We present a language model that replaces conventional subword tokenization with a dual representation of text as both bytes and rendered images of "words", allowing the model to directly process the visual and symbolic structure of language. It segments text into whitespace-delimited units, encodes each as images and byte sequences, and passes them through an encoder–decoder pipeline: a bytes encoder, an image encoder, a large latent transformer, and a bytes decoder. At inference, predicted bytes are rendered back into images, closing the loop for the next prediction. This design could make learning and inference cheaper and faster for non-English languages, since the heavy latent transformer only predicts high-level token representations while the actual byte sequences are generated by a much smaller decoder.
Clone and setup:
git clone https://github.com/sign/image-latent-transformer.git
cd image-latent-transformer
Install dependencies:
conda create -n ilt python=3.12 -y
conda activate ilt
conda install -c conda-forge pycairo pygobject manimpango -y
pip install ".[dev]"
Or using docker:
docker build -t ilt .
docker run -it --rm ilt /bin/bash
Tip
Run tests using pytest
to ensure everything is working correctly.

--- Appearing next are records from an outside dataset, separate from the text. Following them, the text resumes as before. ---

(** An assignment where there is nothing, whether it returns or throws, keeps every scalar. *)
Lemma assign_keeps ts : forall v x us y, plain_tokens ts -> walk v ts = None ->
  walk v us = Some y -> scalar y = true -> walk (assign v ts x).1 us = Some y.
Proof.
  induction ts as [|t ts IH]; intros v x us y Hp Hn Hw Hy; [done|].
  apply not_elem_of_cons in Hp as [Ht Hp]. simpl in Hn.
  destruct us as [|u us].
  { simpl in Hw. injection Hw as ->. cbn [assign]. by destruct y. }
  simpl in Hw. apply bind_Some in Hw as (w & Hc & Hw). cbn [assign].
  destruct v as [| | | |l|l]; try done; simpl in Hc, Hn.
  - destruct (String.eqb_spec t dash) as [|_]; [done|].
    destruct (array_index t) as [i|] eqn:Ei; [|simpl; by rewrite Hc].
    destruct (array_index u) as [j|] eqn:Ej; [|done]. simpl in Hc, Hn.
    destruct (assign _ ts x) as [w' ok] eqn:Ea. cbn [fst]. simpl. rewrite Ej. simpl.
    destruct (decide (i = j)) as [->|Hij].
    + rewrite list_lookup_insert_eq by apply padded_length. simpl. rewrite Hc in Ea, Hn. simpl in Ea, Hn.
      replace w' with (assign w ts x).1 by (by rewrite Ea). by apply IH.
    + rewrite list_lookup_insert_ne by done. by rewrite (padded_lookup _ _ _ _ Hc).
  - destruct (assign _ ts x) as [w' ok] eqn:Ea. cbn [fst]. simpl.
    destruct (decide (u = t)) as [->|Hut].
    + rewrite member_put. simpl. rewrite Hc in Ea, Hn. simpl in Ea, Hn.
      replace w' with (assign w ts x).1 by (by rewrite Ea). by apply IH.
    + rewrite member_put_ne by done. by rewrite Hc.
Qed.

(** A key without a token "-", which would append. *)
Definition plain_key (key : string) : Prop := match tokens key with Some ts => plain_tokens ts | None => True end.

Lemma assign_key_read doc key x doc' : plain_key key -> assign_key doc key x = (doc', true) ->
  at_key doc' key = Some x.
Proof.
  unfold plain_key, assign_key, at_key. destruct (tokens key) as [ts|]; [|done]. simpl. apply assign_walk.
Qed.

Lemma assign_key_keeps doc key x k y : plain_key key -> at_key doc key = None -> at_key doc k = Some y ->
  scalar y = true -> at_key (assign_key doc key x).1 k = Some y.
Proof.
  unfold plain_key, assign_key, at_key. destruct (tokens key) as [ts|]; [|done]. simpl.
  destruct (tokens k) as [us|]; [|done]. simpl. apply assign_keeps.
Qed.

Section Theorems.
Context (stod : string -> option jval).

(** A value that [set] or the environment writes is read back under its key: [set] by every typed
    read, and a variable as the integer, the number, the boolean or the text it is taken for. *)
Theorem set_get_roundtrip key x text value m m' :
  plain_key key ->
  (set key x text m = (m', true) -> get_flat key m' = text /\
  forall T (as_T : jval -> option T) dflt, get as_T (json_ m') key dflt = default dflt (as_T x)) /\
  (forall y, typed stod value = Some y -> (assign_key (json_ m) key y).2 = true ->
     at_key (json_ (setEnvironmentValue stod key value m)) key = Some y /\
  get_flat key (setEnvironmentValue stod key value m) = value).
Proof.
  intros Hk. split.
  - unfold set. destruct (assign_key _ key x) as [doc []] eqn:E; [|done]. intros [= <-].
    unfold get_flat. simpl. rewrite lookup_insert_eq. split; [done|]. intros T as_T dflt.
    unfold get. by rewrite (assign_key_read _ _ _ _ Hk E).
  - intros y Hy Hok. unfold setEnvironmentValue, get_flat. simpl. rewrite Hy, lookup_insert_eq.
    split; [|done]. destruct (assign_key _ key y) as [doc ok] eqn:E. simpl in *. subst ok.
    by apply (assign_key_read _ _ _ _ Hk E).
Qed.

(** A line of a file. *)
Lemma load_line_keeps line m k y : (forall key v, env_line line = Some (key, v) -> plain_key key) ->
  at_key (json_ m) k = Some y -> scalar y = true ->
  at_key (json_ (load_line stod false line m)) k = Some y.
Proof.
  intros Hl Hk Hy. unfold load_line. destruct (env_line line) as [[key v]|]; [|done]. simpl.
  unfold has_key. destruct (at_key (json_ m) key) eqn:E; [done|]. simpl.
  unfold setEnvironmentValue. simpl. destruct (typed stod v) as [x|]; [|done].
  apply assign_key_keeps; try done. by eapply Hl.
Qed.

(** Loading a ".env" file without overriding leaves every number, boolean and text that the
    configuration has as it is, whatever the lines are, as long as no key has a token "-". *)
Theorem env_file_keeps lines m k y :
  Forall (fun line => forall key v, env_line line = Some (key, v) -> plain_key key) lines ->
  at_key (json_ m) k = Some y -> scalar y = true ->
  at_key (json_ (loadEnvFile stod (Some lines) false m).1) k = Some y.
Proof.
  simpl. intros Hl. revert m. induction Hl as [|line lines Hl _ IH]; intros m Hk Hy; [done|].
  simpl. apply IH; [|done]. by apply load_line_keeps.
Qed.
End Theorems.

(** ** On concrete values *)

Module ConfigEnvExample.

(** The numbers with a fraction are left out. *)
Definition no_stod (_ : string) : option jval := None.

Definition base : Manager := {|
  json_ := JObj [("redis", JObj [("port", JInt 6379); ("password", JStr "secret")])];
  config_ := {["redis.port" := "6379"; "redis.password" := "secret"]} |}.

Lemma set_get_roundtrip_witness :
  get_string (default JNull (at_key (json_ (setEnvironmentValue no_stod "redis.host" "db.local" base)) "redis.host"))
    = Some "db.local" /\
  at_key (json_ (setEnvironmentValue no_stod "redis.port" "7000" base)) "redis.port" = Some (JInt 7000) /\
  get get_i32 (json_ (set "pools.1.size" (JInt 4) "4" base).1) "pools.1.size" 0 = 4.
Proof.
  split; [by vm_compute|]. split.
  - apply (proj2 (set_get_roundtrip no_stod "redis.port" JNull EmptyString "7000" base base
      ltac:(vm_compute; intros ?; set_solver))); by vm_compute.
  - destruct (set "pools.1.size" (JInt 4) "4" base) as [m ok] eqn:E.
    destruct (proj1 (set_get_roundtrip no_stod "pools.1.size" (JInt 4) "4" EmptyString base m
      ltac:(vm_compute; intros ?; set_solver))) as [_ Hr].
    + rewrite E. f_equal. by vm_compute in E; injection E as _ <-.
    + cbn [fst]. rewrite Hr. by vm_compute.
Defined.

Definition env_file : list string := ["# secrets"; " redis.password = 'other' "; "redis.db=2"; "bad line"].

Lemma env_file_keeps_witness :
  at_key (json_ (loadEnvFile no_stod (Some env_file) false base).1) "redis.password" = Some (JStr "secret") /\
  at_key (json_ (loadEnvFile no_stod (Some env_file) false base).1) "redis.db" = Some (JInt 2).
Proof.
  split; [|by vm_compute]. apply env_file_keeps; [|by vm_compute|done].
  repeat constructor; intros key v E; vm_compute in E; try done; injection E as <- <-;
    vm_compute; intros ?; set_solver.
Defined.

(** A text that looks like a number is stored as one: a password of digits is no text any more, and
    the default is read for it. *)
Lemma numeric_password :
  get get_string (json_ (setEnvironmentValue no_stod "redis.password" "12345" base)) "redis.password" "none" = "none" /\
  get_flat "redis.password" (setEnvironmentValue no_stod "redis.password" "12345" base) = "12345".
Proof. by vm_compute. Qed.

(** "1" and "0" count as integers before they count as booleans. *)
Definition as_bool_value (v : jval) : option bool := match v with JBool x => Some x | _ => None end.
Lemma one_is_no_boolean :
  get as_bool_value (json_ (setEnvironmentValue no_stod "debug" "1" base)) "debug" false = false /\
  get as_bool_value (json_ (setEnvironmentValue no_stod "debug" "yes" base)) "debug" false = true.
Proof. by vm_compute. Qed.

(** A variable whose key is below a scalar is kept in the flat map only. *)
Lemma below_a_scalar :
  at_key (json_ (setEnvironmentValue no_stod "redis.port.tls" "7001" base)) "redis.port.tls" = None /\
  get_flat "redis.port.tls" (setEnvironmentValue no_stod "redis.port.tls" "7001" base) = "7001".
Proof. by vm_compute. Qed.
End ConfigEnvExample.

- Bytes Encoder - You can use any language model as the bytes encoder (causal or masked).
- Image Encoder - You can use any image encoder.
- Latent Transformer - You can use any causal LM (recommended: large).
- Bytes Decoder - You can use any causal LM (recommended: small).
For language models, the parameter count is lower than reported, due to removing the embedding layers.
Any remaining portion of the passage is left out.